(* ===== verification/Peer.v ===== *)
(** * Peers: sending, expiry, change of state
    ([libfdcore/p_out.c], [p_expiry.c], [p_psm.c], [peers.c])

    The operations that the state machine is made of, as calls on the [world].
    Threads are created and cancelled without failure; the log, the hooks and
    the freeing of messages are left out. *)

From Stdlib Require Import ZArith Lia String.
From stdpp Require Import base sorting sets list gmap.
From S2P Require Import Prelude Time Ostr DictTypes Msg MsgBuf MsgDict MsgTree Fifo SentReq Apps DictFct Endpoints CoreMsg Effect PeerTypes.

Section peer.
Context {D S : Type} `{!MsgDictionary D} (d : D) (cfg : fd_config) (env : env).
Abbreviation M := (M (world S)).

(** ** The world *)

Definition set_peer (p : fd_peer) (w : world S) : world S :=
  World p (w_active w) (w_expiring w) (w_live w) (w_outgoing w) (w_incoming w) (w_sess w) (w_eteid w) (w_sent w).
Definition set_active (l : list bytes) (w : world S) : world S :=
  World (w_peer w) l (w_expiring w) (w_live w) (w_outgoing w) (w_incoming w) (w_sess w) (w_eteid w) (w_sent w).
Definition set_expiring (l : list (timespec * bytes)) (w : world S) : world S :=
  World (w_peer w) (w_active w) l (w_live w) (w_outgoing w) (w_incoming w) (w_sess w) (w_eteid w) (w_sent w).
Definition set_live (l : gset nat) (w : world S) : world S :=
  World (w_peer w) (w_active w) (w_expiring w) l (w_outgoing w) (w_incoming w) (w_sess w) (w_eteid w) (w_sent w).
Definition set_outgoing (q : fifo msg) (w : world S) : world S :=
  World (w_peer w) (w_active w) (w_expiring w) (w_live w) q (w_incoming w) (w_sess w) (w_eteid w) (w_sent w).
Definition set_incoming (l : list (msg * option msg)) (w : world S) : world S :=
  World (w_peer w) (w_active w) (w_expiring w) (w_live w) (w_outgoing w) l (w_sess w) (w_eteid w) (w_sent w).
Definition set_msgs (st : S) (eteid : Z) (w : world S) : world S :=
  World (w_peer w) (w_active w) (w_expiring w) (w_live w) (w_outgoing w) (w_incoming w) st eteid (w_sent w).
Definition set_sent (l : list (nat * bytes)) (w : world S) : world S :=
  World (w_peer w) (w_active w) (w_expiring w) (w_live w) (w_outgoing w) (w_incoming w) (w_sess w) (w_eteid w) l.

Definition get {A} (f : fd_peer → A) : M A := gets (λ w, f (w_peer w)).
Definition upd (f : fd_peer → fd_peer) : M unit := modify (λ w, set_peer (f (w_peer w)) w).
Definition upd_flags (f : peer_flags → peer_flags) : M unit := upd (λ p, set_p_flags (f (p_flags p)) p).
Definition upd_runtime (f : peer_runtime → peer_runtime) : M unit := upd (λ p, set_runtime (f (runtime p)) p).

(** ** Connections

    A call on a connection that was destroyed is an access to freed memory, for
    which the modelled code is to blame; a call on NULL returns [EINVAL]. *)

Definition alive (c : nat) : M unit := let! l := gets w_live in assertM (bool_decide (c ∈ l)).

Definition cnx_call {A} (c : option nat) (f : nat → M A) : M A :=
  match c with None => fail EINVAL | Some c => alive c ;! f c end.

(** A function of the connection that returns 0 or an error. *)
Definition cnx_result (c : option nat) (f : nat → option errno) : M unit :=
  cnx_call c (λ c, match f c with None => ret tt | Some e => fail e end).

(** [fd_cnx_getTLS] and [fd_cnx_is_unordered_delivery_supported] return 0 on NULL. *)
Definition cnx_test (c : option nat) (f : nat → bool) : M bool :=
  match c with None => ret false | Some c => alive c ;! ret (f c) end.

Definition fd_cnx_destroy (c : option nat) : M unit :=
  match c with
  | None => ret tt
  | Some c => alive c ;! modify (λ w, set_live (w_live w ∖ {[c]}) w)
  end.

(** [fd_cnx_send] *)
Definition fd_cnx_send (c : option nat) (buf : bytes) : M unit :=
  cnx_call c (λ c, match e_send env c buf with
                   | None => modify (λ w, set_sent (w_sent w ++ [(c, buf)]) w)
                   | Some e => fail e end).

(** ** Events *)

Definition fd_event_send (ev : fd_event) : M unit :=
  let! q := get p_events in
  match q with None => fail EINVAL | Some l => upd (set_p_events (Some (l ++ [ev]))) end.

(** [fd_psm_terminate] *)
Definition fd_psm_terminate (reason : option bytes) : M unit :=
  let! st := get p_state in
  when (bool_decide (st ≠ STATE_ZOMBIE)) (fd_event_send (FDEVP_TERMINATE reason)).

(** The data of an event that is purged. *)
Definition free_event (ev : fd_event) : M unit :=
  match ev with
  | FDEVP_CNX_ESTABLISHED c => fd_cnx_destroy (Some c)
  | FDEVP_CNX_INCOMING _ c _ => fd_cnx_destroy (Some c)
  | _ => ret tt
  end.

Fixpoint free_events (l : list fd_event) : M unit :=
  match l with
  | [] => ret tt
  | ev :: l => upd (set_p_events (Some l)) ;! free_event ev ;! free_events l
  end.

Definition fd_psm_events_free : M unit :=
  let! q := get p_events in match q with None => ret tt | Some l => free_events l end.

(** ** The timer of the state *)

Definition next_timer (now : timespec) (r : Z * Z) (add_random : bool) (delay : Z) : timespec :=
  let '(r1, r2) := r in
  if add_random then
    let delay := if decide (delay > 2) then delay - 2 else 0 in
    let sec := tv_sec now + r1 mod 4 in
    let nsec := tv_nsec now + r2 mod 1000000000 in
    if decide (1000000000 ≤ nsec) then TS (sec + 1 + delay) (nsec - 1000000000) else TS (sec + delay) nsec
  else TS (tv_sec now + delay) (tv_nsec now).

Definition fd_psm_next_timeout (add_random : bool) (delay : Z) : M unit :=
  upd (set_p_psm_timer (next_timer (e_now env) (e_random env) add_random delay)).

(** [config.pic_tctimer ?: fd_g_config->cnf_timer_tc], and the other timer. *)
Definition tc_timer (p : fd_peer) : Z := if decide (pic_tctimer (config p) = 0) then cnf_timer_tc cfg else pic_tctimer (config p).
Definition tw_timer (p : fd_peer) : Z := if decide (pic_twtimer (config p) = 0) then cnf_timer_tw cfg else pic_twtimer (config p).

(** ** Expiry ([p_expiry.c]) *)

(** From the end of the list to the first that is due before. *)
Fixpoint expi_place (t : timespec) (rl : list (timespec * bytes)) : list (timespec * bytes) * list (timespec * bytes) :=
  match rl with
  | [] => ([], [])
  | x :: rl' =>
      if TS_IS_INFERIOR (fst x) t then (rl, [])
      else let '(before, behind) := expi_place t rl' in (before, behind ++ [x])
  end.

Definition expi_insert (t : timespec) (id : bytes) (l : list (timespec * bytes)) : list (timespec * bytes) :=
  let '(before, behind) := expi_place t (reverse l) in reverse before ++ (t, id) :: behind.

Definition expi_unlink (id : bytes) (l : list (timespec * bytes)) : list (timespec * bytes) := filter (λ x, snd x ≠ id) l.

Definition fd_p_expi_update : M unit :=
  let! p := get id in
  modify (λ w, set_expiring (expi_unlink (pi_diamid p) (w_expiring w)) w) ;!
  when (pic_exp (config p))
    (let t := TS (tv_sec (e_now env) + pic_lft (config p)) (tv_nsec (e_now env)) in
     upd (set_p_exp_timer t) ;!
     modify (λ w, set_expiring (expi_insert t (pi_diamid p) (w_expiring w)) w)).

(** A turn of the expiry thread: it waits, or takes the first peer, to which it
    sends [FDEVP_TERMINATE]. *)
Definition exp_th_turn (now : timespec) (l : list (timespec * bytes)) : list (timespec * bytes) * option bytes :=
  match l with
  | [] => ([], None)
  | (t, id) :: l' => if TS_IS_INFERIOR now t then (l, None) else (l', Some id)
  end.

(** ** Sending ([p_out.c]) *)

Definition lift_sr (f : sr_list → res sr_list) : M unit :=
  let! σ := get p_sr in let! σ := lift_at Requests (f σ) in upd (set_p_sr σ).

(** [peer] tells whether a peer (and then its [hbh]) is given. *)
Definition do_send (m : msg) (cnx : option nat) (peer : bool) : M unit :=
  let req := has (msg_flags (msg_public m)) CMD_FLAG_REQUEST in
  let! (m, bkp_hbh) :=
    if req then
      require peer ;!
      let! hbh := get p_hbh in
      upd (set_p_hbh (w32 (hbh + 1))) ;!
      ret (set_hbhid hbh m, hbhid m)
    else ret (m, 0) in
  let! (buf, m) := lift (fd_msg_bufferize d m) in
  when req (lift_sr (λ σ, let* (σ, _) := fd_p_sr_store σ m bkp_hbh in Ok σ)) ;!
  fd_cnx_send cnx buf.

(** The result is that of the checks: an error of [do_send] is only logged. *)
Definition fd_out_send (m : msg) (cnx : option nat) (peer update_reqin_cnt : bool) : M unit :=
  let! p := get id in
  require (bool_decide (is_Some cnx) || (peer && bool_decide (is_Some (p_cnxctx p)))) ;!
  when (update_reqin_cnt && peer && negb (has (msg_flags (msg_public m)) CMD_FLAG_REQUEST))
    (upd (λ p, set_p_reqin_count (p_reqin_count p - 1) p)) ;!
  if peer && bool_decide (p_state p = STATE_OPEN) then upd (λ p, set_p_tosend (p_tosend p ++ [m]) p)
  else ignore (do_send m (match cnx with Some c => Some c | None => p_cnxctx p end) peer).

(** One round of the thread: a message is sent; after an error the messages that
    are left are kept for the failover. *)
Definition out_thr : M unit :=
  let! p := get id in
  match p_outthr p, p_tosend p with
  | OutSending, m :: l =>
      upd (set_p_tosend l) ;!
      catch (do_send m (p_cnxctx p) true)
        (λ _, upd (set_p_outthr OutPurging) ;! ignore (fd_event_send FDEVP_CNX_ERROR))
  | OutPurging, m :: l =>
      upd (set_p_tosend l) ;!
      let '(routable, m) := fd_msg_is_routable m in
      when routable (upd (λ p, set_p_tofailover (p_tofailover p ++ [m]) p))
  | _, _ => ret tt
  end.

(** [fd_cnx_unordered_delivery] only checks its argument. *)
Definition fd_cnx_unordered_delivery (c : option nat) : M unit := cnx_call c (λ _, ret tt).

Definition fd_out_start : M unit :=
  let! p := get id in
  require (match p_outthr p with OutNone => true | _ => false end) ;!
  upd (set_p_outthr OutSending) ;!
  fd_cnx_unordered_delivery (p_cnxctx p).

Definition fd_out_stop : M unit :=
  let! c := get p_cnxctx in
  fd_cnx_unordered_delivery c ;!
  upd (set_p_outthr OutNone).

(** ** Failover ([peers.c]) *)

(** "Requeue all messages in the out queue, but only if they are routable". *)
Fixpoint failover_tosend (l : list msg) (q : fifo msg) : fifo msg :=
  match l with
  | [] => q
  | m :: l =>
      let '(routable, m) := fd_msg_is_routable m in
      failover_tosend l (if routable : bool then requeue q m (e_now env) else q)
  end.

Definition fd_peer_failover_msg : M unit :=
  let! p := get id in
  let! q := gets w_outgoing in
  let q := failover_tosend (p_tosend p) q in
  let q := foldl (λ q m, requeue q m (e_now env)) q (p_tofailover p) in
  upd (λ p, set_p_tofailover [] (set_p_tosend [] p)) ;!
  modify (set_outgoing q) ;!
  let! (σ, q) := lift_at Requests (fd_p_sr_failover (p_sr p) q (e_now env)) in
  upd (set_p_sr σ) ;! modify (set_outgoing q).

(** The result: [*to_receive] and [*to_send]. *)
Definition fd_peer_get_load_pending (p : fd_peer) : Z * Z := (cnt (p_sr p), p_reqin_count p).

(** ** Change of state ([p_psm.c]) *)

(** The place before the first greater identity. *)
Fixpoint active_insert (id : bytes) (l : list bytes) : list bytes :=
  match l with
  | [] => [id]
  | x :: l' => if decide (fd_os_cmp_int id x < 0) then id :: l else x :: active_insert id l'
  end.

Definition str_do_not_want : bytes := str "DO_NOT_WANT_TO_TALK_TO_YOU".

Definition enter_open_state : M unit :=
  let! p := get id in
  let! l := gets w_active in
  require (bool_decide (pi_diamid p ∉ l)) ;!
  if p_cb2 p then
    match e_cb2 env with Some _ => ignore (fd_psm_terminate (Some str_do_not_want)) | None => ret tt end ;!
    upd (set_p_cb2 false)
  else
    modify (set_active (active_insert (pi_diamid p) l)) ;!
    upd (set_p_cb false) ;!
    fd_out_start ;!
    fd_p_expi_update.

Definition leave_open_state (skip_failover : bool) : M unit :=
  let! p := get id in
  modify (λ w, set_active (filter (λ x, x ≠ pi_diamid p) (w_active w)) w) ;!
  fd_out_stop ;!
  when (negb skip_failover) fd_peer_failover_msg.

Definition fd_psm_change_state (new_state : peer_state) : M unit :=
  let! old := get p_state in
  if decide (old = new_state) then ret tt else
  upd (set_p_state new_state) ;!
  when (bool_decide (old = STATE_OPEN)) (leave_open_state (bool_decide (new_state = STATE_CLOSING_GRACE))) ;!
  when (bool_decide (old = STATE_CLOSING_GRACE)) fd_peer_failover_msg ;!
  when (bool_decide (new_state = STATE_OPEN)) enter_open_state ;!
  when (bool_decide (new_state = STATE_CLOSED))
    (fd_psm_events_free ;!
     upd (set_p_reqin_count 0) ;!
     let! c := get config in
     when (negb (pic_persist c)) (fd_event_send (FDEVP_TERMINATE None))).

(** ** Cleanup *)

(** [fd_p_cnx_abort]: the thread that connects is cancelled. *)
Definition fd_p_cnx_abort : M unit := upd (set_p_ini_thr false).

(** [fd_p_ce_clear_cnx(peer, NULL)] *)
Definition fd_p_ce_clear_cnx : M unit :=
  upd_runtime (λ r, set_pir_proto 0 (set_pir_cert false r)) ;!
  let! c := get p_cnxctx in
  fd_cnx_destroy c ;! upd (set_p_cnxctx None).

Definition fd_psm_cleanup (terminate : bool) : M unit :=
  let! st := get p_state in
  when (bool_decide (st ≠ STATE_ZOMBIE)) (ignore (fd_psm_change_state STATE_CLOSED)) ;!
  lift_sr fd_p_sr_on_disconnect ;!
  fd_p_cnx_abort ;!
  fd_p_ce_clear_cnx ;!
  let! c := get p_receiver in
  fd_cnx_destroy c ;! upd (set_p_receiver None) ;!
  when terminate (fd_psm_events_free ;! upd (set_p_events None)).
End peer.

Lemma alive_run {S} c (w : world S) : c ∈ w_live w → alive c w = Ret w tt.
Proof. intros Hc. unfold alive, bind, gets, assertM. by rewrite bool_decide_true. Qed.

◆ **Exercise directions**
Using the listing above, say how many of its lines include "filter", offering nothing besides the number.

◆ **Solution to this task**
2